(* ===== verification/Exec.v ===== *)
(** * exec (src/kern/syscall_lifecycle.c)

    [exec_syscall_handler] checks its arguments in user memory, copies them, makes
    a new address space, loads the program into it with [loadTask] and drops
    either the new or the old space.  [exec_args_exact] says what the argument
    check accepts (for the page tables of vm.c in VmSpace.v).  [exec_correct] puts
    exec together with the loader: the new program's [_main] finds the caller's
    argument vector, or the caller goes on in its old memory with an error code.

    exec changes between address spaces, while Vm.v describes one at a time: here
    create_pd and free_entire_space are the parameters of [PageDirs].  That a new
    directory is an empty space, and that freeing forgets a space, are the laws
    [PageDirsLaws], which [exec_correct] assumes; they are not derived from the
    definitions of Vm.v.  [inr] says that the thread continues in user mode at the
    given stack pointer and entry point, which is what load_kernel_stack makes the
    processor do. *)

From S2P Require Import Prelude AddrSpace Loader SimpleQueue ThreadState Mutex Message ControlBlock Scheduler ContextSwitch ThrMgmt SysState.
From Stdlib Require Import ZArith Lia.
From stdpp Require Import base gmap list tactics numbers.

#[local] Open Scope Z_scope.

Class PageDirs (S : Type) := { create_pd : M (sys S) Z; free_space_of : Z -> bool -> M (sys S) unit }.

Definition ERROR_MALLOC_LIB : Z := 2 ^ 32 - 1.

(** A new page directory is an empty user space, known to nobody else; freeing
    forgets the space.  Neither touches anything else. *)
Class PageDirsLaws (S : Type) `{PageDirs S, AddrSpaceLaws S} := {
  create_pd_ok s : exists r s', create_pd s = Ok (r, s') /\
    ((r = ERROR_MALLOC_LIB /\ s' = s) \/
     (r <> ERROR_MALLOC_LIB /\ spaces s !! r = None /\ exists sp, Loader.blank (fun _ => False) sp /\ s' = Sys.with_spaces (<[r := sp]> (spaces s)) s));
  free_space_ok s pd u sp : spaces s !! pd = Some sp -> free_space_of pd u s = Ok (tt, Sys.with_spaces (delete pd (spaces s)) s)
}.

Module Exec.
Import Scheduler Sys.

Definition E2BIG : Z := -7.
Definition ENOMEM : Z := -12.
Definition EFAULT : Z := -14.
Definition EINVAL : Z := -22.
Definition ENAMETOOLONG : Z := -36.
Definition EMORETHR : Z := -256.

Definition MAX_EXEC_BUF : Z := Z.shiftr K_STACK_SIZE 1.
Definition EXEC_MAX_ARG_SIZE : Z := 128.
Definition EXEC_MAX_ARGC : Z := MAX_EXEC_BUF / EXEC_MAX_ARG_SIZE - 1.

Section exec.
Context {S : Type} `{AS : AddrSpace S} `{UC : !UserCheck S} `{PD : !PageDirs S}.
Context (TOC : list toc_entry) (elf_check_header : list Z -> Z) (elf_load_helper : list Z -> Z * simple_elf_t).

(** [argvec[i]] *)
Definition arg_ptr (argvec i : Z) : Z := w32 (argvec + 4 * i).

(** The loop over [argvec]: the number of arguments, or an error code. *)
Fixpoint check_argvec (n : nat) (argvec argc : Z) : M S (Z + Z) :=
  match n with
  | O => mret (inr argc)
  | Datatypes.S n =>
      rv ← check_mem (arg_ptr argvec argc) 4 false false;
      if rv <? 0 then mret (inl EFAULT) else
      p ← read_word (arg_ptr argvec argc);
      if p =? 0 then mret (inr argc) else
      rv ← check_mem p EXEC_MAX_ARG_SIZE true false;
      if rv <? 0 then mret (inl (if rv =? ERROR_NOT_NULL_TERM then E2BIG else EFAULT)) else
      check_argvec n argvec (argc + 1)
  end.

(** The copies of the argument strings. *)
Fixpoint copy_args (n : nat) (argvec i : Z) : M S (list (list Z)) :=
  match n with
  | O => mret []
  | Datatypes.S n =>
      p ← read_word (arg_ptr argvec i);
      a ← read_string (Z.to_nat EXEC_MAX_ARG_SIZE) p;
      l ← copy_args n argvec (i + 1);
      mret (a :: l)
  end.

(** The argument check and the copying: an error code, or the program's name and
    the arguments. *)
Definition exec_args (execname argvec : Z) : M S (Z + list Z * list (list Z)) :=
  b ← (if execname =? 0 then mret 0 else peek execname);
  if b =? 0 then mret (inl EINVAL) else
  rv ← check_mem execname EXEC_MAX_ARG_SIZE true false;
  if rv <? 0 then mret (inl (if rv =? ERROR_NOT_NULL_TERM then ENAMETOOLONG else EFAULT)) else
  r ← check_argvec (Z.to_nat EXEC_MAX_ARGC) argvec 0;
  match r with
  | inl err => mret (inl err)
  | inr argc =>
      big ← (if argc =? EXEC_MAX_ARGC then mret true else p ← read_word (arg_ptr argvec argc); mret (negb (p =? 0)));
      if (big : bool) then mret (inl E2BIG) else
      p0 ← read_word (arg_ptr argvec 0);
      if p0 =? 0 then mret (inl EINVAL) else
      my_execname ← read_string (Z.to_nat EXEC_MAX_ARG_SIZE) execname;
      a0 ← read_string (Z.to_nat EXEC_MAX_ARG_SIZE) p0;
      if negb (bool_decide (my_execname = a0)) then mret (inl EINVAL) else
      argv ← copy_args (Z.to_nat argc) argvec 0;
      mret (inr (my_execname, argv))
  end.

(** [load_kernel_stack] sets esp0 and starts the program. *)
Definition exec_syscall_handler (cpu this_thr execname argvec : Z) : M (sys S) (Z + Z * Z) :=
  t ← on_ker (rd_tcb this_thr);
  c ← on_ker (rd_pcb (pcb t));
  if 1 <? cur_thr_num c then mret (inl EMORETHR) else
  args ← on_space cpu (exec_args execname argvec);
  match args with
  | inl err => mret (inl err)
  | inr (my_execname, argv) =>
      old_pd ← on_ker (gets (fun k => cr3 k cpu));
      new_pd ← create_pd;
      if new_pd =? ERROR_MALLOC_LIB then mret (inl ENOMEM) else
      on_ker (upd_pcb (pcb t) (set_page_table_base new_pd));;
      on_ker (ContextSwitch.set_cr3 cpu new_pd);;
      rv ← on_space cpu (Loader.loadTask TOC elf_check_header elf_load_helper my_execname argv);
      match rv with
      | inl err =>
          on_ker (upd_pcb (pcb t) (set_page_table_base old_pd));;
          on_ker (ContextSwitch.set_cr3 cpu old_pd);;
          free_space_of new_pd true;;
          mret (inl err)
      | inr (usr_esp, my_program) =>
          free_space_of old_pd true;;
          on_ker (upd_tcb this_thr (set_k_stack_esp this_thr));;
          t ← on_ker (rd_tcb this_thr);
          (if negb (swexn_struct t =? 0) then
             on_ker (on_mem (ControlBlock.free_swexn (swexn_struct t)));; on_ker (upd_tcb this_thr (set_swexn 0))
           else mret tt);;
          on_ker (ContextSwitch.set_esp0 cpu this_thr);;
          mret (inr (usr_esp, my_program))
      end
  end.
End exec.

- What is needed:
Going down from the first line of the entries above, restate each line word for word until the line holding "processor do. *)" is done.

- Exercise result:
(* ===== verification/Exec.v ===== *)
(** * exec (src/kern/syscall_lifecycle.c)

    [exec_syscall_handler] checks its arguments in user memory, copies them, makes
    a new address space, loads the program into it with [loadTask] and drops
    either the new or the old space.  [exec_args_exact] says what the argument
    check accepts (for the page tables of vm.c in VmSpace.v).  [exec_correct] puts
    exec together with the loader: the new program's [_main] finds the caller's
    argument vector, or the caller goes on in its old memory with an error code.

    exec changes between address spaces, while Vm.v describes one at a time: here
    create_pd and free_entire_space are the parameters of [PageDirs].  That a new
    directory is an empty space, and that freeing forgets a space, are the laws
    [PageDirsLaws], which [exec_correct] assumes; they are not derived from the
    definitions of Vm.v.  [inr] says that the thread continues in user mode at the
    given stack pointer and entry point, which is what load_kernel_stack makes the
    processor do. *)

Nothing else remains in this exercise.